Collected data:
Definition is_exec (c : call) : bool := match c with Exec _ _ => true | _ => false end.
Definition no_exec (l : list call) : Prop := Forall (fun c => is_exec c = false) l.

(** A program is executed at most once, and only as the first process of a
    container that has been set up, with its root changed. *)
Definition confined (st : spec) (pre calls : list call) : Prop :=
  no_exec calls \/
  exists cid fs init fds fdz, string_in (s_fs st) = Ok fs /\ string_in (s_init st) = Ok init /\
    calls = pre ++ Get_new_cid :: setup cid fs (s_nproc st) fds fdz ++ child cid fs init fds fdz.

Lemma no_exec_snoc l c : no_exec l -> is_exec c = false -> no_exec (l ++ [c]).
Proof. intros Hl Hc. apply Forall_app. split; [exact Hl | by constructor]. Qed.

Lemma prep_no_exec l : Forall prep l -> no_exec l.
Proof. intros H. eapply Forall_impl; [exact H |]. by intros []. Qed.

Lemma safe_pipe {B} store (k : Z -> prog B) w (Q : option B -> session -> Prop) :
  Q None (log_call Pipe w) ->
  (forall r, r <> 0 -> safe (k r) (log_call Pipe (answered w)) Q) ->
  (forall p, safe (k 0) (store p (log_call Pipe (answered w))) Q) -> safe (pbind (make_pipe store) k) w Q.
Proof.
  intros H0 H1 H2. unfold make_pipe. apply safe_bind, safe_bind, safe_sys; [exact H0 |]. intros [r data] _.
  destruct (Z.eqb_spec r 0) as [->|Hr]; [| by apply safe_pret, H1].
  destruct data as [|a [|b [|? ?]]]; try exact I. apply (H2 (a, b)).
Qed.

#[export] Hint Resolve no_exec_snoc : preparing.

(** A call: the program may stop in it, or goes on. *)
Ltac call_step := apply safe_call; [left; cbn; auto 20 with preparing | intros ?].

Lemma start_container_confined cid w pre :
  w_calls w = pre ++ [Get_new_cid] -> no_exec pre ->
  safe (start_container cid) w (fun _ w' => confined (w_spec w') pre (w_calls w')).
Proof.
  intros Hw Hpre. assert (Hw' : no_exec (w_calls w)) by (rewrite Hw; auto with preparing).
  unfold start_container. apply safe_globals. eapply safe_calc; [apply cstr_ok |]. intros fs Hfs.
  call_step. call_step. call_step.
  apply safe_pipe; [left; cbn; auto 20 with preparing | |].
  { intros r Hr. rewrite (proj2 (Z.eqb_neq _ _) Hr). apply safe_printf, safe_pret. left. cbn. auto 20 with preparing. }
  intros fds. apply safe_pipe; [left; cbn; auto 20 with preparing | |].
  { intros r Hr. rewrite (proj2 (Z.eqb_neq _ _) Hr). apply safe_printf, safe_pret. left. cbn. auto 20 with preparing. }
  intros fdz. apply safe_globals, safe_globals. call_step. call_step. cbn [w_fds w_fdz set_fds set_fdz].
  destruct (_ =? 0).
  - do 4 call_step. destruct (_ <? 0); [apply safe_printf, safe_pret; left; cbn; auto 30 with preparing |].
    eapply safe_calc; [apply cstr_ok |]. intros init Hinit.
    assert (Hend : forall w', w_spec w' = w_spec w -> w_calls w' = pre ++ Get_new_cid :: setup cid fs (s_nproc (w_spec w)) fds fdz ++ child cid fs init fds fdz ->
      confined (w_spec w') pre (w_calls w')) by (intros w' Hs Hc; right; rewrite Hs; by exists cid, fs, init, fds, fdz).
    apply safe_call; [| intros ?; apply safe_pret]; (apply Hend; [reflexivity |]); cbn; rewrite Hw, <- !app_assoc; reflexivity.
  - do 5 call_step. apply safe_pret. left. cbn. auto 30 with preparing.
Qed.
---
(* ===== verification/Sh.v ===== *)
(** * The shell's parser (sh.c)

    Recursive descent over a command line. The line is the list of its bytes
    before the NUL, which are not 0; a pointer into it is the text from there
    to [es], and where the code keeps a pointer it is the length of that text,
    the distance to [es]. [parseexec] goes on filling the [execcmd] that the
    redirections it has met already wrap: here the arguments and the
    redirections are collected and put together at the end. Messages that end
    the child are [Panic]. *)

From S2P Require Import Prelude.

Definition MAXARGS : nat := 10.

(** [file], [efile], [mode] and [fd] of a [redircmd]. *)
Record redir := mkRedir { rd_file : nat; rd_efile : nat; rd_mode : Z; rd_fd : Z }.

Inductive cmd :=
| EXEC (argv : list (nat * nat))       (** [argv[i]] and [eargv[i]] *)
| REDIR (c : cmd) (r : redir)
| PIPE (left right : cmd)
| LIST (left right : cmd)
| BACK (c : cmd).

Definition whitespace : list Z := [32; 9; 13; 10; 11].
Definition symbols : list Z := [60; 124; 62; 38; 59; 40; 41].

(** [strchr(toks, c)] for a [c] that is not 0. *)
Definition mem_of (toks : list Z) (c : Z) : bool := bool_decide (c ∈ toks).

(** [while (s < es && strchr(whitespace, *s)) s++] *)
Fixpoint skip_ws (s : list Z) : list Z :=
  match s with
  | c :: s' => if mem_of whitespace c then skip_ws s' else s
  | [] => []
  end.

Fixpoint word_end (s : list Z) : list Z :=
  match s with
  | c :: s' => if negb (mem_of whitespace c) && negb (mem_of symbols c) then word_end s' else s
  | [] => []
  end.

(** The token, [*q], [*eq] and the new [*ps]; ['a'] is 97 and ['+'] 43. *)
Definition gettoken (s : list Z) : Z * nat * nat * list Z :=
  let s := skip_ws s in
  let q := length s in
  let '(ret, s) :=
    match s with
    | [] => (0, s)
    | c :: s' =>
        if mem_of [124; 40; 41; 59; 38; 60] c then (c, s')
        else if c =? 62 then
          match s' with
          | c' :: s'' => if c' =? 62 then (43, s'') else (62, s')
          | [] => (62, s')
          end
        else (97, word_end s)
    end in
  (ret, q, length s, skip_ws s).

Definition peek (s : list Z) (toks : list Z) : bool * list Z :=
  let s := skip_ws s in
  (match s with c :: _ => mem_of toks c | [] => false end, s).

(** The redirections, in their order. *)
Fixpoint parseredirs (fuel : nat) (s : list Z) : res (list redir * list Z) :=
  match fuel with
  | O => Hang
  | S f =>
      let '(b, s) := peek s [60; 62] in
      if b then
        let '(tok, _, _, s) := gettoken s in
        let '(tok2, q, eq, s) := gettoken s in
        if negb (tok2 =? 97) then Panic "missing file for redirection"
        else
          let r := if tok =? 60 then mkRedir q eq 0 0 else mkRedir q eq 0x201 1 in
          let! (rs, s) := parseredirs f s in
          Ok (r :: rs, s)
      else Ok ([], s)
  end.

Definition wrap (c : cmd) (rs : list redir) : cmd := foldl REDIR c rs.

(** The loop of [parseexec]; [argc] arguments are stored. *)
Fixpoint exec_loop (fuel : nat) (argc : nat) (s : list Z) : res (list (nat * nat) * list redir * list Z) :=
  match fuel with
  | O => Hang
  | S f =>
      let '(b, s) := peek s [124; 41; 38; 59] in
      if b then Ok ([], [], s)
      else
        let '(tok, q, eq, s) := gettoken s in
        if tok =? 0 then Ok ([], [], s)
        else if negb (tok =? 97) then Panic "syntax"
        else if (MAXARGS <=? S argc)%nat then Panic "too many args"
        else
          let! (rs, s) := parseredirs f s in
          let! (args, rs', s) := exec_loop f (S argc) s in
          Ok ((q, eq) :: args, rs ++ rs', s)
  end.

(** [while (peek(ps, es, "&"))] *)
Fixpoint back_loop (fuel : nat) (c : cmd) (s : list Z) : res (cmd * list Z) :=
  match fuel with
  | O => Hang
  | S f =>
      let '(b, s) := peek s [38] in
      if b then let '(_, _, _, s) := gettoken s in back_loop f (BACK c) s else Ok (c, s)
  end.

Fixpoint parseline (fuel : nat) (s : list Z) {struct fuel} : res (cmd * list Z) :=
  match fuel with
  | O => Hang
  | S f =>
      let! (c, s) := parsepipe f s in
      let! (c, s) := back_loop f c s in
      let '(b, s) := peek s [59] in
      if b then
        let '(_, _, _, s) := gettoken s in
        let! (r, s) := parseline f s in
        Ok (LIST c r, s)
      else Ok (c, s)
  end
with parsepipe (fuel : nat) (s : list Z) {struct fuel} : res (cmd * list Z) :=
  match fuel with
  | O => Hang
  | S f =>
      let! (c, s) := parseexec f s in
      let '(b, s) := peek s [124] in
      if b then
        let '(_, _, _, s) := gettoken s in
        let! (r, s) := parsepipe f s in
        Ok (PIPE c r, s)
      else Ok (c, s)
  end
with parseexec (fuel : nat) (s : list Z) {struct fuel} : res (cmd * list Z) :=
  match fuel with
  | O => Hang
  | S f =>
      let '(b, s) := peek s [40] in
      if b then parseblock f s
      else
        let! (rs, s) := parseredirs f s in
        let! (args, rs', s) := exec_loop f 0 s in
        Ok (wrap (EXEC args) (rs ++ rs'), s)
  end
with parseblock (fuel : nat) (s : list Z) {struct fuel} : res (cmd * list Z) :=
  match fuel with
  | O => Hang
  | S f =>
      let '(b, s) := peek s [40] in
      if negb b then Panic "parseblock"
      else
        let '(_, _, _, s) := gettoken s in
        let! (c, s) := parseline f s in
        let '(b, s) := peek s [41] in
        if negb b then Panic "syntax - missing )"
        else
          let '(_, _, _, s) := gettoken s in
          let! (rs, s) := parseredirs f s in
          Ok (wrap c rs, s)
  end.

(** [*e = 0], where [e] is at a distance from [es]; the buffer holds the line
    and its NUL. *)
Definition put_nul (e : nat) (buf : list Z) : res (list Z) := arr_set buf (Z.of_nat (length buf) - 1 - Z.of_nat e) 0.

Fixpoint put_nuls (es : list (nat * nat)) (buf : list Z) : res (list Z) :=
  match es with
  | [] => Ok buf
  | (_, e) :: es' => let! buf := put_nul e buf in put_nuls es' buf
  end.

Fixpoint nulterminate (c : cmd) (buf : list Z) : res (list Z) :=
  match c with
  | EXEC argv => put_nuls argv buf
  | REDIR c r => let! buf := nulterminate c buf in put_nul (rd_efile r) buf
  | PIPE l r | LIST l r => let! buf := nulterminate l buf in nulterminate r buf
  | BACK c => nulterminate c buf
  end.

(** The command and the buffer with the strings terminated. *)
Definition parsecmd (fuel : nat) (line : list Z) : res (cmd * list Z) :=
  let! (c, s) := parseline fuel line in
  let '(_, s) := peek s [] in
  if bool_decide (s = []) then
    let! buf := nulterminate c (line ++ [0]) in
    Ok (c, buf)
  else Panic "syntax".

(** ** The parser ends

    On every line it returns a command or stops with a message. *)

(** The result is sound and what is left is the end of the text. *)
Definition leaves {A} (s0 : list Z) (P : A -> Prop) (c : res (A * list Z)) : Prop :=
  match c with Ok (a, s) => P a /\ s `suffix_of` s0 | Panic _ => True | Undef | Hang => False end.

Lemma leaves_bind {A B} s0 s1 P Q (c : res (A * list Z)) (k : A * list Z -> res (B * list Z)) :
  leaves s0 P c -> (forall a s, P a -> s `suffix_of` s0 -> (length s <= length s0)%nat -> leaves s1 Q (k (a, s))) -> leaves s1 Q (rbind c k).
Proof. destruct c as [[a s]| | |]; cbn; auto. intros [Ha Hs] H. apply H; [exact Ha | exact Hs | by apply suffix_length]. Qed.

Activity: Among the records above, find the lines that contain "toks" and copy every one.

Written solution:
(** [strchr(toks, c)] for a [c] that is not 0. *)
Definition mem_of (toks : list Z) (c : Z) : bool := bool_decide (c ∈ toks).
Definition peek (s : list Z) (toks : list Z) : bool * list Z :=
  (match s with c :: _ => mem_of toks c | [] => false end, s).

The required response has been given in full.